Ook bij het dier laat de huidige academische geneeskunde de psyche buiten beschouwing
De menselijke behoefte om de taal van dieren te begrijpen is oneindig oud. Uit de oudheid weten we uit de religie van de Hettieten, de indianen, de Grieken en de Germaanse volkeren dat ze een zeer nauwe band hadden met de dieren, bijvoorbeeld dat ze hun paarden als hun vrienden beschouwden. Dat veranderde radicaal toen de islam en het christendom greep kregen. Hun minachting voor dieren maakte een einde aan elke dialoog met dieren en degradeerde alle dieren (en planten) tot puur commerciële voorwerpen die kunnen worden uitgebuit en verkocht. De mensen worden wreed en verarmen. De dialoog met onze dieren is verbroken. In plaats daarvan wordt de dieren niet alleen hun ziel, maar ook hun taal ontzegd. Maar elke hondenliefhebber weet bijvoorbeeld dat een hond met het hele lichaam spreekt en ook door zijn soortgenoten wordt begrepen. Hij spreekt met zijn staart, die hij kan heffen of laten zakken en hij kan ermee kwispelen, hij spreekt met de vacht die hij kan heffen, hij spreekt met het gebaar, de ogen, het blootleggen van de tanden of de grote oren, en hij spreekt met rituele handelingen: bijv. zich onderwerpen aan de zegevierende tegenstander en hem de keel aan te bieden om te bijten.
Dit deel van de ’taal’ kunnen we natuurlijk niet horen, maar de hond spreekt er wel door. En zo doen alle dieren het met elkaar met hun soort overeenkomend. Omdat ze een andere taal hebben, zijn ze niet dommer dan wij, ze zijn gewoon anders. ‘Ach‘, zeggen de dierenvijanden, ‘de dieren voelen geen pijn, ze schreeuwen alleen uit instinct, alles reflexen. Je kunt ervoor zorgen dat ze niet meer kunnen gillen‘. Maar zelfs met de stille marteling – de dierproeven – schreeuwen onze kameraden, de dieren.
De statistieken over kankerverwekkende stoffen zijn meestal opgesteld aan de hand van dierproeven. De proefdieren werden psyche en intelligentie ontzegd. In werkelijkheid is de psyche met zijn vele zogenaamde biologische conflicten echter de toegangsdeur voor het ontstaan van ‘ziektes‘ bij mensen en zoogdieren.
In een grootschalig experiment van meerdere jaren werden duizenden goudhamsters levenslang met sigarettenrook berookt, terwijl controledieren niet werden berookt. Er werd vastgesteld dat geen enkel van de dieren een bronchiaal-ca had geleden, geen enkele had een longblaashaard, en dat zelfs de berookte goudhamsters duidelijk langer hadden geleefd dan de niet-berookte vergelijkingsdieren.

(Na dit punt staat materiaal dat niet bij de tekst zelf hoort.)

(** SLIST_REMOVE of an element of a list, first, last or in between, unlinks exactly that element
    and keeps the order of the others; its search ends and never follows a NULL link. *)
Lemma slist_remove_ok m h xs l ys :
  slist m h (xs ++ l :: ys) ->
  exists m' h', SLIST_REMOVE m h (PLoc l) = Done (m', h') /\ slist m' h' (xs ++ ys) /\ near xs m m'.
Proof.
  intros Hs. pose proof (slist_NoDup _ _ _ Hs) as Hnd. pose proof (slist_size _ _ _ Hs) as Hsz.
  unfold SLIST_REMOVE, SLIST_FIRST. destruct (lastn_cases xs) as [->|(xs' & k & ->)].
  - destruct (remove_head_ok _ _ _ _ Hs) as (p' & Hp' & Hys). destruct Hs as [-> _].
    rewrite bool_decide_true, Hp' by done. by exists m, p'.
  - rewrite <- app_assoc in Hs. simpl in Hs. destruct (remove_after_ok _ _ _ _ _ _ Hs) as (m' & Hm' & Hs' & Hnear).
    rewrite cons_middle, app_assoc in Hs. apply lseg_app in Hs as (r & Hx & -> & _).
    assert (l ∉ xs' ++ [k]) as Hlx by (apply NoDup_app in Hnd as (_ & Hdis & _); intros Hin; apply (Hdis l Hin); left).
    rewrite bool_decide_false.
    2: { intros ->. destruct xs'; simpl in Hx; destruct Hx as [[= ->] _]; set_solver. }
    rewrite (find_before_ok _ _ xs' k (PLoc l));
      [|done|by apply ploc_notin|rewrite !length_app in Hsz; simpl in Hsz; lia].
    rewrite Hm'. eexists m', h. split; [done|]. split; [by rewrite <- app_assoc|].
    eapply near_weaken; [done|]. clear. set_solver.
Qed.

(** SLIST_CONCAT of two lists without a common element makes the first head represent their
    concatenation and the second the empty list, for empty lists too. *)
Lemma slist_concat_ok m h1 h2 xs ys :
  slist m h1 xs -> slist m h2 ys -> xs ## ys ->
  exists m' h1' h2', SLIST_CONCAT m h1 h2 = Done (m', h1', h2') /\
    slist m' h1' (xs ++ ys) /\ slist m' h2' [] /\ near xs m m'.
Proof.
  intros H1 H2 Hdis. unfold SLIST_CONCAT, SLIST_FIRST, SLIST_INIT.
  destruct (lastn_cases xs) as [->|(xs' & k & ->)].
  - apply slist_nil_inv in H1 as ->. change (is_null PNull) with true. cbn iota.
    eexists _, _, _. split; [done|]. split; [done|]. split; [|done].
    destruct ys; [by apply slist_nil_inv in H2 as ->|]. by destruct H2 as [-> _].
  - pose proof (slist_NoDup _ _ _ H1) as Hnd. pose proof (slist_size _ _ _ H1) as Hsz.
    assert (exists l, h1 = PLoc l) as [l0 E] by (destruct xs'; destruct H1 as [-> _]; by eexists).
    subst h1. rewrite is_null_loc. destruct ys as [|y ys].
    + apply slist_nil_inv in H2 as ->. change (is_null PNull) with true. cbn iota.
      eexists _, _, _. split; [done|]. by rewrite app_nil_r.
    + pose proof H2 as [-> _]. rewrite is_null_loc.
      rewrite (find_before_ok _ _ xs' k PNull);
        [|done|apply null_notin|rewrite length_app in Hsz; simpl in Hsz; lia].
      apply NoDup_app in Hnd as (_ & Hk & _).
      destruct (slist_app_next m (PLoc l0) xs' k PNull (PLoc y) (y :: ys)) as (m' & Hm' & Hs' & Hnear);
        [done| | | |done|].
      { intros Hin. apply (Hk k Hin). left. }
      { set_solver. }
      { set_solver. }
      rewrite Hm'. eexists _, _, _. split; [done|]. split; [by rewrite <- app_assoc|]. split; [done|].
      eapply near_weaken; [done|]. clear. set_solver.
Qed.

(** Traversal visits the elements in order. *)
Lemma foreach_ok m h xs fuel : slist m h xs -> length xs < fuel -> SLIST_FOREACH fuel m h = Done xs.
Proof.
  unfold slist. revert h fuel. induction xs as [|l xs IH]; intros h [|fuel] Hs Hf; simpl in *; try lia.
  - by subst h.
  - destruct Hs as (-> & a & Ha & Hx). simpl. rewrite Ha, (IH _ fuel) by (done || lia). done.
Qed.
End slist.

Maar het resultaat werd verzwegen of gerelativeerd: als je laboratoriummuizen (afstammelingen van de huismuis) berookte met sigarettenrook, dan vond je longknobbeltjes bij een paar dieren, namelijk longblaaskanker, die mensen en zoogdieren lijden bij een doodsangstconflict. Nu zeiden mensen gewoon: ‘Ja, roken veroorzaakt dan wel geen bronchiaal kanker, maar longkanker.’ Sindsdien heeft men in verband met roken nooit meer gesproken over bronchiaal-ca, maar altijd over longkanker. Statistisch kan men zo heerlijk liegen!
Het bijzondere aan de zaak is: de dieren hebben eveneens een psyche zoals wij mensen.
Een Goudhamster stoort zich niet aan rook, want het deert hem in zijn leefomgeving gewoonijk niet, omdat hij onder de aardoppervlakte in holen leeft. Hij heeft er geen paniek-code voor ontwikkeld.
Maar een muis kan de geur van verbranding of sigarettenrook zeker verstoren. In vroegere tijden, toen een dakconstructie afbrandde, renden alle muizen in een flits het huis uit voordat je zelf iets opmerkte. Muizen hebben een fijne neus en een aangeboren paniekcode voor de geur van verbranding, dus ze kunnen zeker een DHS (conflictshock) lijden, d.w.z. een doodsangst conflict met longblaas-ca, wanneer ze worden berookt.
Nog een voorbeeld: Amerikaanse onderzoekers injecteerden ratten, wier neus het meest gevoelige orgaan is, met formaldehyde-oplossing, die wordt gebruikt voor desinfectie en die de dieren gewoonlijk vermijden, in een duizendvoudige concentratie, meerdere keren per dag gedurende een jaar in de neus. Sommige van de arme dieren, die op zo’n vreselijke manier werden gemarteld, ontwikkelden kennelijk DHS tijdens deze procedure en ontwikkelden neusslijmvlieskanker. Onderzoeksresultaat: ‘Formaldehyde is kankerverwekkend!‘.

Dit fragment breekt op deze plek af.